▶ [Work order] Given the entries that follow, write out exactly the lines starting at the one containing "first [left; apply" and ending at the one containing "[done|]); [by constructor|].", both ends included, and only those.

▶ [Records drawn from a dataset]

....................

(** What [gen_type_name] returns for a type that has a counterpart. *)
Inductive jni_name (x : tl_tree) : list Z -> Prop :=
| name_value s : s ∈ ["int32"; "int53"; "int64"; "double"; "string"]%string -> jni_name x (str s)
| name_refused s : s ∈ ["bool"; "bytes"]%string -> jni_item ts x = false -> jni_name x (str s)
| name_array f i c y : x = tl_tree_type f i [c] -> jni_tree ts sm c = true -> jni_name x (str "array<" ++ y)
| name_object f i y s : x = tl_tree_type f i [] -> main_class_name i h = Ret s -> jni_name x (str "object_ptr<" ++ y).

Lemma jni_type_bare i t simple : ts !! i = Some t -> sm !! i = Some simple -> J_is_type_bare h i = Ret (jni_bare t simple).
Proof. intros Ht Hs. unfold J_is_type_bare. by rewrite Ht, Hs. Qed.

Lemma built_in_value name : J_is_built_in_simple_type name = true ->
  exists s, TD_simple_type_name name = Some s /\
    (s ∈ ["int32"; "int53"; "int64"; "double"; "string"]%string \/
     (s ∈ ["bool"; "bytes"]%string /\ one_of name ["Bool"; "Bytes"]%string = true)).
Proof.
  unfold J_is_built_in_simple_type, one_of at 1. cbn. rewrite !orb_true_iff, !bool_decide_eq_true.
  intros [->|[->|[->|[->|[->|[->|[->|Hf]]]]]]]; [..|done]; eexists; (split; [reflexivity|]);
    first [left; apply list_elem_of_In; cbn; tauto|right; split; [apply list_elem_of_In; cbn; tauto|reflexivity]].
Qed.

Lemma jni_type_name x : jni_tree ts sm x = true -> exists text, TD_gen_type_name x h = Ret text /\ jni_name x text.
Proof.
  induction x as [f i children IH|x Hx] using tree_children_ind; [|by destruct x]. cbn [jni_tree TD_gen_type_name].
  destruct (ts !! i) as [t|] eqn:Ht; [|done]. destruct (sm !! i) as [simple|] eqn:Hs; [|done]. rewrite !andb_true_iff. intros (_ & Hk).
  destruct (J_is_built_in_simple_type (t_name t)) eqn:Eb.
  { destruct (built_in_value _ Eb) as (s & -> & [Hin|[Hin Hb]]); exists (str s); (split; [done|]); [by constructor|].
    apply name_refused; [done|]. cbn [jni_item]. by rewrite Ht, Hb. }
  destruct (one_of (t_name t) ["Vector"%string]) eqn:Ev.
  - pose proof (one_name _ _ Ev) as En.
    rewrite En. apply andb_true_iff in Hk as [->%Z.eqb_eq Hc]. cbn [negb Z.eqb Pos.eqb]. destruct children as [|c [|]]; [done| |done].
    apply Forall_cons in IH as [IH _]. destruct (IH Hc) as (y & E & _). destruct c as [f' i' ch'| | | |]; try done. exists (str "array<" ++ (y ++ str ">")).
    split; [|by eapply name_array]. change (TD_simple_type_name (str "Vector")) with (@None string). cbv iota. rewrite E. done.
  - rewrite !andb_true_iff, !bool_decide_eq_true in Hk. destruct Hk as ((Es & ->) & Hc). rewrite Es. unfold TD_is_built_in_complex_type.
    rewrite (built_in_known _ Es), Ev. cbn [orb forallb]. destruct (main_class_name_returns h i t simple Ht Hs Hc) as [s Em].
    rewrite Em. exists (str "object_ptr<" ++ (s ++ str ">")). split; [done|by eapply name_object].
Qed.

(** The case analysis on the name of an item, down to texts that evaluate. *)
Lemma vector_fetch_returns name x :
  jni_tree ts sm x = true -> jni_item ts x = true -> exists text, J_gen_vector_fetch name x h = Ret text.
Proof.
  intros Hx Hi. destruct (jni_type_name x Hx) as (text & E & Hn). unfold J_gen_vector_fetch. rewrite E. cbn [rbind].
  destruct Hn as [s Hs|s _ Hi'|f i c y -> Hc|f i y s -> Em].
  - apply list_elem_of_In in Hs. cbn in Hs. destruct Hs as [<-|[<-|[<-|[<-|[<-|[]]]]]]; by eexists.
  - by rewrite Hi in Hi'.
  - unfold array_type. rewrite !(array_not_one_of y) by reflexivity. cbn [negb check rbind]. rewrite bool_decide_true by done. cbn [negb].
    rewrite (starts_with_app (str "array") (str "array<") y) by reflexivity. destruct (jni_type_name c Hc) as (z & -> & Hz). cbn [rbind].
    destruct Hz as [s Hs|s Hs _|f' i' c' z -> _|f' i' z s -> Em].
    + apply list_elem_of_In in Hs. cbn in Hs. destruct Hs as [<-|[<-|[<-|[<-|[<-|[]]]]]]; by eexists.
    + apply list_elem_of_In in Hs. cbn in Hs. destruct Hs as [<-|[<-|[]]]; by eexists.
    + by eexists.
    + rewrite (starts_with_app (str "object_ptr") (str "object_ptr<") z) by reflexivity. rewrite Em. by eexists.
  - unfold array_type. rewrite !(object_not_one_of y) by reflexivity. cbn [negb check rbind]. rewrite bool_decide_true by done. cbn [negb].
    change (starts_with (str "array") (str "object_ptr<" ++ y)) with false. cbv iota.
    rewrite (starts_with_app (str "object_ptr") (str "object_ptr<") y) by reflexivity. cbn [check rbind]. rewrite Em. by eexists.
Qed.

Lemma vector_store_returns name x :
  jni_tree ts sm x = true -> jni_item ts x = true -> exists text, J_store_vector name x h = Ret text.
Proof.
  intros Hx Hi. destruct (jni_type_name x Hx) as (text & E & Hn). unfold J_store_vector. rewrite E. cbn [rbind].
  destruct Hn as [s Hs|s _ Hi'|f i c y -> Hc|f i y s -> Em].
  - apply list_elem_of_In in Hs. cbn in Hs. destruct Hs as [<-|[<-|[<-|[<-|[<-|[]]]]]]; by eexists.
  - by rewrite Hi in Hi'.
  - rewrite (array_not_one_of y ["bool"%string]) by reflexivity. rewrite (starts_with_app (str "array") (str "array<") y) by reflexivity.
    cbn [negb check rbind]. rewrite orb_true_r. by eexists.
  - rewrite (object_not_one_of y ["bool"%string]) by reflexivity. rewrite (starts_with_app (str "object_ptr") (str "object_ptr<") y) by reflexivity.
    cbn [negb check rbind]. rewrite orb_true_r. by eexists.
Qed.

(** ** Fields *)

Lemma field_value_known name f : is_Some (J_field_value name f) <-> J_is_built_in_simple_type name = true.
Proof.
  unfold J_field_value, J_is_built_in_simple_type, one_of. cbn [existsb].
  repeat (case_bool_decide as Hd; cbn; [split; [done|by eexists]|clear Hd]). split; [by intros []|done].
Qed.

(** The kinds of types. *)
Inductive jni_kind (i : nat) (t : tl_type) : list tl_tree -> Prop :=
| kind_value children : J_is_built_in_simple_type (t_name t) = true -> jni_kind i t children
| kind_vector c : t_name t = str "Vector" -> jni_tree ts sm c = true -> jni_kind i t [c]
| kind_object s : J_is_built_in_simple_type (t_name t) = false -> one_of (t_name t) ["Vector"%string] = false -> main_class_name i h = Ret s -> jni_kind i t [].

Lemma jni_tree_kind x :
  jni_tree ts sm x = true -> exists f i children t, x = tl_tree_type f i children /\ ts !! i = Some t /\
    has_flag (t_flags t) FLAG_DEFAULT_CONSTRUCTOR = false /\ one_of (t_name t) ["#"%string] = false /\ not_object (t_name t) = true /\
    (exists b, J_is_type_bare h i = Ret b /\ negb (has_flag f FLAG_BARE) || b = true) /\ jni_kind i t children.
Proof.
  destruct x as [f i children| | | |]; try done. cbn [jni_tree]. destruct (ts !! i) as [t|] eqn:Ht; [|done].
  destruct (sm !! i) as [simple|] eqn:Hs; [|done]. rewrite !andb_true_iff. intros (((Hd%negb_true_iff & Hb) & Hn) & Hk).
  enough (one_of (t_name t) ["#"%string] = false /\ jni_kind i t children) as [Hh Hc].
  { exists f, i, children, t. split_and!; [done..| |done]. exists (jni_bare t simple). split; [by apply jni_type_bare|done]. }
  destruct (J_is_built_in_simple_type (t_name t)) eqn:Eb.
  { split; [|by constructor]. destruct (one_of (t_name t) ["#"%string]) eqn:E; [|done]. apply one_name in E. by rewrite E in Eb. }
  destruct (one_of (t_name t) ["Vector"%string]) eqn:Ev.
  - apply one_name in Ev. rewrite Ev. split; [done|]. apply andb_true_iff in Hk as [_ Hc]. destruct children as [|c [|]]; try done. by constructor.
  - rewrite !andb_true_iff, !bool_decide_eq_true in Hk. destruct Hk as ((Es & ->) & Hc). destruct (main_class_name_returns h i t simple Ht Hs Hc) as [s Em].
    split; [|by eapply kind_object]. unfold TD_simple_type_name in Es. by destruct (one_of (t_name t) ["#"%string]).
Qed.

Lemma type_fetch_jni name x vars : jni_field ts sm x = true -> exists text, J_gen_type_fetch name x vars 1 h = Ret text.
Proof.
  unfold jni_field. intros [Hx Hi]%andb_true_iff. destruct (jni_tree_kind x Hx) as (f & i & children & t & -> & Ht & Hd & Hh & _ & (b & Eb & Hb) & Hk).
  unfold J_gen_type_fetch, type_of. rewrite Ht in Hi |- *. cbn [rbind]. rewrite Hd. cbn [negb check rbind Z.eqb Pos.eqb]. rewrite Eb. cbn [rbind].
  rewrite Hb, Hh. cbn [negb check rbind]. destruct (if bool_decide (name = []) then J_value (t_name t) else None); [by eexists|].
  destruct Hk as [children Hk|c En Hc|s _ Hv Em].
  - destruct (proj2 (field_value_known _ name) Hk) as [v ->]. by eexists.
  - rewrite En in Hi |- *. cbn in Hi. destruct (vector_fetch_returns name c Hc Hi) as [text E].
    change (J_field_value (str "Vector") name) with (@None (list Z)). change (one_of (str "Vector") ["Vector"%string]) with true. cbv iota. rewrite E. by eexists.
  - destruct (J_field_value (t_name t) name) as [v|] eqn:E; [by eexists|]. rewrite Hv, Em. cbn [rbind]. case_bool_decide; by eexists.
Qed.

Lemma store_value_known name f :
  one_of name ["Int32"; "Int53"; "Int64"; "Double"; "Bool"; "String"]%string = true -> exists text, J_store_value name f = Ret text.
Proof.
  unfold one_of at 1. cbn. rewrite !orb_true_iff, !bool_decide_eq_true. intros [->|[->|[->|[->|[->|[->|Hf]]]]]]; [by eexists..|done].
Qed.

(** A vector is written item by item only for [TlStorerToString], where any item will do. *)
Lemma type_store_jni name x n :
  name <> [] -> jni_tree ts sm x = true -> (n = 1 \/ jni_field ts sm x = true) -> exists text, J_gen_type_store name x n h = Ret text.
Proof.
  revert name. induction x as [f i children IH|x Hx] using tree_children_ind; [|by destruct x]. intros name Hname Hx Hn.
  destruct (jni_tree_kind _ Hx) as (f' & i' & children' & t & [= <- <- <-] & Ht & Hd & _ & _ & (b & Eb & Hb) & Hk).
  cbn [J_gen_type_store]. unfold type_of. rewrite Ht. cbn [rbind]. rewrite bool_decide_false, Hd by done. cbn [negb check rbind]. rewrite Eb. cbn [rbind].
  rewrite Hb. cbn [check rbind]. destruct (one_of (t_name t) ("Int32" :: _)%string) eqn:E1.
  { destruct (n =? 1); [by eexists|]. by apply store_value_known. }
  destruct (one_of (t_name t) ["Bytes"%string]) eqn:E2; [destruct (n =? 1); by eexists|].
  destruct Hk as [children Hk|c En Hc|s _ Hv _].
  - exfalso. unfold J_is_built_in_simple_type, one_of in Hk. cbn in Hk. rewrite !orb_true_iff, !bool_decide_eq_true in Hk.
    destruct Hk as [Hk|[Hk|[Hk|[Hk|[Hk|[Hk|[Hk|]]]]]]]; first [done|by rewrite Hk in E1|by rewrite Hk in E2].
  - rewrite En. change (one_of (str "Vector") ["Vector"%string]) with true. cbv iota. apply Forall_cons in IH as [IH _].
    destruct (Z.eqb_spec n 1) as [->|Hne].
    + match goal with |- context [J_gen_type_store ?y c 1 h] => destruct (IH y) as [text ->]; [done|done|by left|] end. by eexists.
    + destruct Hn as [|Hn]; [done|]. unfold jni_field in Hn. apply andb_true_iff in Hn as [_ Hi]. rewrite Ht, En in Hi. cbn in Hi.
      by apply vector_store_returns.
  - rewrite Hv. rewrite bool_decide_true by done. by eexists.
Qed.

Lemma type_signature_jni x : jni_tree ts sm x = true -> exists text, J_gen_type_signature x h = Ret text.
Proof.
  induction x as [f i children IH|x Hx] using tree_children_ind; [|by destruct x]. intros Hx.
  destruct (jni_tree_kind _ Hx) as (f' & i' & children' & t & [= <- <- <-] & Ht & _ & Hh & Ho & _ & Hk).
  cbn [J_gen_type_signature]. unfold type_of. rewrite Ht. cbn [rbind]. rewrite Hh. cbn [negb check rbind J_gen_base_tl_class_name plain_text].
  rewrite bool_decide_false by (intros E; by rewrite E in Ho). cbn [negb check rbind].
  destruct Hk as [children Hk|c En Hc|s _ Hv Em].
  - unfold J_is_built_in_simple_type, one_of in Hk. cbn in Hk. rewrite !orb_true_iff, !bool_decide_eq_true in Hk.
    destruct Hk as [->|[->|[->|[->|[->|[->|[->|]]]]]]]; [by eexists..|done].
  - rewrite En. apply Forall_cons in IH as [IH _]. destruct (IH Hc) as [text E]. cbn. rewrite E. by eexists.
  - rewrite Hv, Em. cbn [rbind]. repeat match goal with |- context [if ?b then _ else _] => destruct b; [by eexists|] end. by eexists.
Qed.
End Types.

(** ** The identifiers of the fields *)

Lemma cut_at_shorter p s a b : p <> [] -> cut_at p s = Some (a, b) -> (List.length b < List.length s)%nat.
Proof.
  intros Hp. revert a. induction s as [|c s IH]; intros a; cbn [cut_at]; destruct (starts_with p _) eqn:E; try done.
  - unfold starts_with in E. apply bool_decide_eq_true in E. rewrite take_nil in E. by destruct Hp.
  - intros [= <- <-]. rewrite length_skipn. cbn [List.length]. destruct p; [done|]. cbn [List.length]. lia.
  - destruct (cut_at p s) as [[a' b']|]; [|done]. intros [= <- <-]. specialize (IH a' eq_refl). cbn [List.length]. lia.
Qed.

Lemma replace_package_total n s t : (List.length s < n)%nat -> exists text, replace_package n s t = Ret text.
Proof.
  revert s t. induction n as [|n IH]; intros s t Hn; [lia|]. cbn [replace_package].
  destruct (cut_at _ s) as [[a b]|] eqn:E; [|by eexists]. apply IH. apply cut_at_shorter in E; [lia|done].
Qed.

Lemma quote_signature_total s : exists text, quote_signature s = Ret text.
Proof. unfold quote_signature. destruct (cut_at _ s); [apply replace_package_total; lia|by eexists]. Qed.

Lemma jni_arg_parts ts sm a : jni_arg ts sm a = true ->
  negb (has_flag (arg_flags a) FLAG_EXCL) = true /\ negb (has_flag (arg_flags a) FLAG_OPT_VAR) = true /\ (a_exist_var_num a =? -1) = true /\
  (a_var_num a =? -1) = true /\ field_name_ok (a_name a) = true /\ jni_field ts sm (a_type a) = true /\ jni_tree ts sm (a_type a) = true /\
  exists f i ch, a_type a = tl_tree_type f i ch.
Proof.
  unfold jni_arg. rewrite !andb_true_iff. intros (((((H1 & H2) & H3) & H4) & H5) & H6). split_and!; [done..| |];
    unfold jni_field in H6; apply andb_true_iff in H6 as [H6 _]; [done|]. destruct (a_type a); try done. by eexists _, _, _.
Qed.

Lemma field_name_not_nil name h text : TD_gen_field_name name h = Ret text -> text <> [].
Proof.
  unfold TD_gen_field_name. destruct (last _); [|done]. destruct (_ =? _); [done|]. intros [= <-]. by destruct (alnum_or_underscore name).
Qed.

....................

▶ [Result]
    first [left; apply list_elem_of_In; cbn; tauto|right; split; [apply list_elem_of_In; cbn; tauto|reflexivity]].
Qed.

Lemma jni_type_name x : jni_tree ts sm x = true -> exists text, TD_gen_type_name x h = Ret text /\ jni_name x text.
Proof.
  induction x as [f i children IH|x Hx] using tree_children_ind; [|by destruct x]. cbn [jni_tree TD_gen_type_name].
  destruct (ts !! i) as [t|] eqn:Ht; [|done]. destruct (sm !! i) as [simple|] eqn:Hs; [|done]. rewrite !andb_true_iff. intros (_ & Hk).
  destruct (J_is_built_in_simple_type (t_name t)) eqn:Eb.
  { destruct (built_in_value _ Eb) as (s & -> & [Hin|[Hin Hb]]); exists (str s); (split; [done|]); [by constructor|].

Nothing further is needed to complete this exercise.